彼女からの応援の声は自分に届く。けれどそれに応える術はプレーで示すくらいしかなかった。


「黒君」


不意に呼ばれた自分の名前に振り向くと先ほどまでの飄々とした様子はない狛がそこに居る。それでもその目はとても楽しそうに嬉しそうに笑っていて思わずなんですか、と聞き返す。
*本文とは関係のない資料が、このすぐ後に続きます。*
Lemma factories0_typed_inj :
  (∀ i, node_type (vnode0 i) = Some variable_node)
  ∧ (∀ i, node_type (fnode0 i VNone) = Some factor_node)
  ∧ (∀ i j, vnode0 i = vnode0 j → i = j)
  ∧ (∀ i j, fnode0 i VNone = fnode0 j VNone → i = j).
Proof.
  split_and!; try done.
  - intros i j E. injection E. lia.
  - intros i j E. injection E. lia.
Qed.

Lemma factories0_fresh G :
  (∀ x, x ∈ NX.nodes G → match x with
                          | Plain _ => True
                          | Inst a ty => a = 4 ∧ ty = Some factor_node
                          end) →
  factories_ok vnode0 fnode0 G.
Proof.
  intros HG. destruct factories0_typed_inj as (T1 & T2 & I1 & I2).
  split; try done.
  - intros i Hi. apply HG in Hi. simpl in Hi. destruct Hi as [_ ?]. done.
  - intros i Hi. apply HG in Hi. simpl in Hi. destruct Hi as [? _]. lia.
Qed.

Ltac all_nodes :=
  let x := fresh in let H := fresh in
  intros x H; compute_list H;
  repeat (apply elem_of_cons in H as [->|H]; [done|]);
  by apply elem_of_nil in H.

Lemma wf_path3 : wf path3.
Proof. wf_by_construction. Qed.

Lemma factories_path3 : factories_ok vnode0 fnode0 path3.
Proof. apply factories0_fresh. all_nodes. Qed.

Lemma wf_edge2 : wf edge2.
Proof. wf_by_construction. Qed.

Lemma factories_edge2 : factories_ok vnode0 fnode0 edge2.
Proof. apply factories0_fresh. all_nodes. Qed.

Lemma wf_two_to_one : wf two_to_one.
Proof. wf_by_construction. Qed.

Lemma factories_two_to_one : factories_ok vnode0 fnode0 two_to_one.
Proof. apply factories0_fresh. all_nodes. Qed.

Lemma wf_with_kept : wf with_kept.
Proof. wf_by_construction. Qed.

Lemma factories_with_kept : factories_ok vnode0 fnode0 with_kept.
Proof. apply factories0_fresh. all_nodes. Qed.

Ltac each_node H :=
  compute_list H;
  repeat (apply elem_of_cons in H as [H|H]; [injection H as -> ->|]);
  [..|by apply elem_of_nil in H].

Lemma two_parts_two_to_one : two_parts two_to_one.
Proof. intros n d H. each_node H; vm_compute; auto. Qed.

Lemma crossing_two_to_one : crossing two_to_one.
Proof.
  intros u v du dv He Hu Hv. each_node Hu; each_node Hv;
    vm_compute in He; try discriminate; vm_compute; discriminate.
Qed.

Lemma labelled_with_kept : labelled with_kept.
Proof. intros n d H. each_node H; vm_compute; eauto. Qed.

Lemma kept_typed_with_kept : kept_typed with_kept.
Proof.
  intros n d H H0 H1. each_node H; vm_compute in H0, H1; try discriminate.
  vm_compute. eauto.
Qed.

Lemma no_loops_path3 : ∀ x, NX.has_edge path3 x x = false.
Proof.
  intros x. apply has_edge_false. intros Hx.
  assert (x ∈ NX.nodes path3) as Hn by by apply (wf_closed _ wf_path3 x).
  revert Hx. apply has_edge_false.
  compute_list Hn.
  repeat (apply elem_of_cons in Hn as [->|Hn]; [by vm_compute|]).
  by apply elem_of_nil in Hn.
Qed.

(** C1 on the path a - b - c, without [bipartite]. *)
Lemma partition_invariant_witness :
  ∃ fg s' out,
    convert_to_fg vnode0 fnode0 0 false (store_of path3) = Ok (fg, s')
    ∧ graphs s' !! fg = Some out
    ∧ (∀ n d, (n, d) ∈ node out →
         d !! "type" = Some (VType variable_node)
         ∨ d !! "type" = Some (VType factor_node))
    ∧ (∀ x y, NX.has_edge out x y = true →
         (type_in out x = Some (VType variable_node)
          ∧ type_in out y = Some (VType factor_node))
         ∨ (type_in out x = Some (VType factor_node)
            ∧ type_in out y = Some (VType variable_node))).
Proof.
  apply (partition_invariant vnode0 fnode0 (store_of path3) 0 path3 false).
  - reflexivity.
  - apply wf_path3.
  - apply factories_path3.
  - discriminate.
Defined.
「あのね。黒君が中学の時突然バスケ辞めた理由は聞かないことにしているの。」
「そうですか」
「でも黒君がもう一度バスケをやるっていうのはすごく嬉しいんだよ。自分の事でもないのだけど」
「それは、ええっと。有難うございます」
「お礼言われるのは私かな。むしろ私から黒君に言いたいくらいだよ。私さ、黒君が生き生きバスケしている姿やっぱり好きなんだなぁって思うもの」

好き、ニコニコ笑う彼女のその言葉に深い意味はないのだろうと思った。長く話していたせいか手の熱で溶けてしまったバニラシェイクを飲み干す。

「生き生きなんて、初めて言われました。」
「それは皆が黒君のバスケ見えてないからでしょう。パスの一瞬しか見えてなかった人からしてみれば黒君のバスケが生き生きかはわからないじゃない。」
「そう、ですか。でもやっぱりちょっとびっくりです」
「うふふ、びっくりの黒君かあ。全然びっくりしてるようには見えないのが流石黒君だよね」

彼女も飲み終わったのかバニラシェイクのカップをクシャリと握りつぶした。そろそろ帰らなくちゃかな、かばんを手に取り彼女が席を立つように暗に促してくる。外も暗くなってきた所を見ると自分達は中々話し込んでいたらしく入学したての高校生にしては長い寄り道になってしまったのかもしれない。ダストボックスに空カップを入れ自動ドアに向かえば外は街灯が点灯しており、道にはスーツ姿の人たちが帰路についている。

「黒君。練習試合の日程とか決まっているの?今から楽しみだなぁ。またいくからね。」
「まだ仮入部なんですけれど。」
「あ、そうか。試合は本入部したらだよね。ああでも楽しみ、今度は同じ学校だから堂々と応援できるよね」
「中学の時は明らかに他校生なのに、っていう感じ。すごかったですよね」
「そうそう。ちょっと制服の色違うだけなのにね」
「デザインも随分違いましたけど」

楽しそうに自分の隣を歩く狛をみ、ふと彼女の目線が少しばかり自分のそれより低い気がした。こうして並んで見ると狛の方が小さいようだ。昔はどうだっただろうか、今と同じくらいかもしかしたら狛の方が背が高かったかもしれないという気がしていた。
(変わっていくんだな)
変わっていくのは全部そうだ。これからの自分の環境も今までとは違うし勿論彼女の環境も変わったことだろう。新しく入ったバスケ部は中学時代のものとは全く別物だし、そのチームメイトだってこれからどんどん成長という変化をとげていくのだろう。練習試合も色んな高校とすることになるかもしれない。そうすれば自分の中の経験も技も変っていく事もあるかもしれない。

(ああでも)
(この友人との関係だけは変わらずあってほしいです)

狛との遠慮のない距離は心地好い関係であり自分にとっては落ち着ける関係でもあった。それに彼女は何故か自分の影の薄さを物ともせず自分を見つける、見つけてくれる。自分の影の薄さに悲観したことはあまりないけれどそれでも見つけてくれる人がいるというのは。




「黒君?」
「なんでもないです」
「そう?」
なんでもなくはなさそうー、勘ぐる狛を一蹴し急ぐ帰路は暗く既に星が出ていた。